_Exercise_
When you reach the line containing "destruct (get_active_user_layer updated)" in the entries below, please begin setting down lines exactly, stop only after the last one, and add nothing else.

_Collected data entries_
+ + + + + + +

Lemma edit_steps_in_step req doc edits : forall state state',
  in_step doc state -> plain_steps req state edits = true -> edit_steps req state edits = Ok state' -> in_step doc state'.
Proof.
  induction edits as [|e edits IH]; intros state state' Hin Hplain Hsteps; [simpl in Hsteps; by simplify_eq|].
  cbn [plain_steps edit_steps] in *. apply andb_prop in Hplain as [Hp Hplain].
  destruct (edit_step req state e) as [st| |] eqn:Es; try done. by apply (IH st); [apply (edit_step_in_step req doc state e)|..].
Qed.

(** *** The request *)

Lemma insert_layer_elem u ls : u ∈ insert_layer u ls.
Proof. induction ls as [|l ls IH]; simpl; [set_solver|]. case_match; set_solver. Qed.

Lemma with_user_config_active (layers updated : ConfigLayerStack Requirements ExactRequirements) file cfg :
  with_user_config layers file cfg = inl updated -> get_active_user_layer updated <> None.
Proof.
  unfold with_user_config, with_user_config_profile. destruct (validate_enabled_config_layers _); [|done]. intros Heq. simplify_eq.
  unfold get_active_user_layer. intros Hn. eapply List.find_none in Hn; [|apply in_rev; rewrite rev_involutive; apply list_elem_of_In, insert_layer_elem]. done.
Qed.

(** What a request that goes on to the file has checked. *)
Lemma prepare_edits_Ok file expected edits es answer :
  prepare_edits file expected edits = Ok (es, answer) ->
  (exists resp, answer = Ok resp) /\
  exists layers layer state, load_thread_agnostic_config = inl layers /\
    (get_active_user_layer layers = Some layer \/
      get_active_user_layer layers = None /\ exists path, user_config_path = inl path /\ create_empty_user_layer path = Ok layer) /\
    (forall v, expected = Some v -> v = layer_version layer) /\
    edit_steps (requirements_toml layers) (mkEditState (layer_config layer) [] []) edits = Ok state /\
    validate_config (user_config state) = None /\ validate_feature_requirements (user_config state) (requirements layers) = None /\
    es = config_edits state.
Proof.
  unfold prepare_edits, refuse_if, io_error. intros Happ.
  destruct user_config_path as [allowed|] eqn:Eup; [|done].
  destruct (match file with Some path => _ | None => _ end) as [provided| |] eqn:Eprov; try done.
  destruct (negb (paths_match allowed provided)); [done|]. destruct load_thread_agnostic_config as [layers|]; [|done].
  destruct (match get_active_user_layer layers with Some layer => _ | None => _ end) as [layer| |] eqn:El; try done.
  destruct (is_some_and expected _) eqn:Eexp; [done|]. destruct (edit_steps _ _ edits) as [state| |] eqn:Est; try done.
  destruct (validate_config (user_config state)) eqn:E1; [done|]. destruct (deserialize_config_toml (user_config state)); [done|].
  destruct (validate_feature_requirements (user_config state) (requirements layers)) eqn:E2; [done|].
  destruct (with_user_config layers provided (user_config state)) as [updated|] eqn:Eu; [|done]. cbn zeta in Happ.
  destruct (validate_config (effective_config updated)); [done|]. apply with_user_config_active in Eu.
  destruct (get_active_user_layer updated) as [active|]; [|done]. injection Happ as <- <-. split; [by eexists|].
  exists layers, layer, state. split_and!; try done.
  - destruct (get_active_user_layer layers); [left; by simplify_eq|]. right. split; [done|]. exists allowed. split; [done|].
    by destruct (create_empty_user_layer allowed); simplify_eq.
  - intros v ->. simpl in Eexp. apply negb_false_iff in Eexp. by apply str_eqb_spec.
Qed.
(** [None] when the code would panic. *)
Definition reconstruct_history_from_rollout (policy : TruncationPolicy) (rollout_items : list RolloutItem) : option RolloutReconstruction :=
  let st := scan_rollout rollout_items in
  let start := match base_replacement_history st with
    | Some base => replace_annotated base context_manager_new
    | None => context_manager_new
    end in
  let '(final, saw_legacy) := replay policy (start, false) (rollout_suffix st) in
  let reference := match reference_item st with Latest item => if saw_legacy then None else Some item | _ => None end in
  baseline ← replay_world_state None (rev (world_state_replay st));
  let fallback := mkWindow (N.min (N.of_nat (length (List.filter is_compacted rollout_items))) u64_max) None None None in
  Some (mkReconstruction (items final) (previous_turn_settings st) reference baseline
          (default fallback (or_else (window st) (initial_window rollout_items)))).

(** ** The scan finds what a full replay would rebuild *)

(** The items that a replay leaves depend on nothing else of the history. *)
Definition replay_items (policy : TruncationPolicy) (its : list ResponseItemEnvelope) (rollout : list RolloutItem) : list ResponseItemEnvelope :=
  items (fst (replay policy (replace_annotated its context_manager_new, false) rollout)).

Lemma record_items_congr its policy c c' :
  items c = items c' -> items (record_items_with_metadata its policy c) = items (record_items_with_metadata its policy c').
Proof.
  unfold record_items_with_metadata. revert c c'. induction its as [|[item m] its IH]; intros c c' Heq; [done|]. simpl. apply IH.
  destruct (is_api_message item); [|done]. simpl. by rewrite Heq.
Qed.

+ + + + + + +

_Solution to this exercise_
  destruct (get_active_user_layer updated) as [active|]; [|done]. injection Happ as <- <-. split; [by eexists|].
  exists layers, layer, state. split_and!; try done.
  - destruct (get_active_user_layer layers); [left; by simplify_eq|]. right. split; [done|]. exists allowed. split; [done|].
    by destruct (create_empty_user_layer allowed); simplify_eq.
  - intros v ->. simpl in Eexp. apply negb_false_iff in Eexp. by apply str_eqb_spec.
Qed.
(** [None] when the code would panic. *)
Definition reconstruct_history_from_rollout (policy : TruncationPolicy) (rollout_items : list RolloutItem) : option RolloutReconstruction :=
  let st := scan_rollout rollout_items in
  let start := match base_replacement_history st with
    | Some base => replace_annotated base context_manager_new
    | None => context_manager_new
    end in
  let '(final, saw_legacy) := replay policy (start, false) (rollout_suffix st) in
  let reference := match reference_item st with Latest item => if saw_legacy then None else Some item | _ => None end in
  baseline ← replay_world_state None (rev (world_state_replay st));
  let fallback := mkWindow (N.min (N.of_nat (length (List.filter is_compacted rollout_items))) u64_max) None None None in
  Some (mkReconstruction (items final) (previous_turn_settings st) reference baseline
          (default fallback (or_else (window st) (initial_window rollout_items)))).

(** ** The scan finds what a full replay would rebuild *)

(** The items that a replay leaves depend on nothing else of the history. *)
Definition replay_items (policy : TruncationPolicy) (its : list ResponseItemEnvelope) (rollout : list RolloutItem) : list ResponseItemEnvelope :=
  items (fst (replay policy (replace_annotated its context_manager_new, false) rollout)).

Lemma record_items_congr its policy c c' :
  items c = items c' -> items (record_items_with_metadata its policy c) = items (record_items_with_metadata its policy c').
Proof.
  unfold record_items_with_metadata. revert c c'. induction its as [|[item m] its IH]; intros c c' Heq; [done|]. simpl. apply IH.
  destruct (is_api_message item); [|done]. simpl. by rewrite Heq.
Qed.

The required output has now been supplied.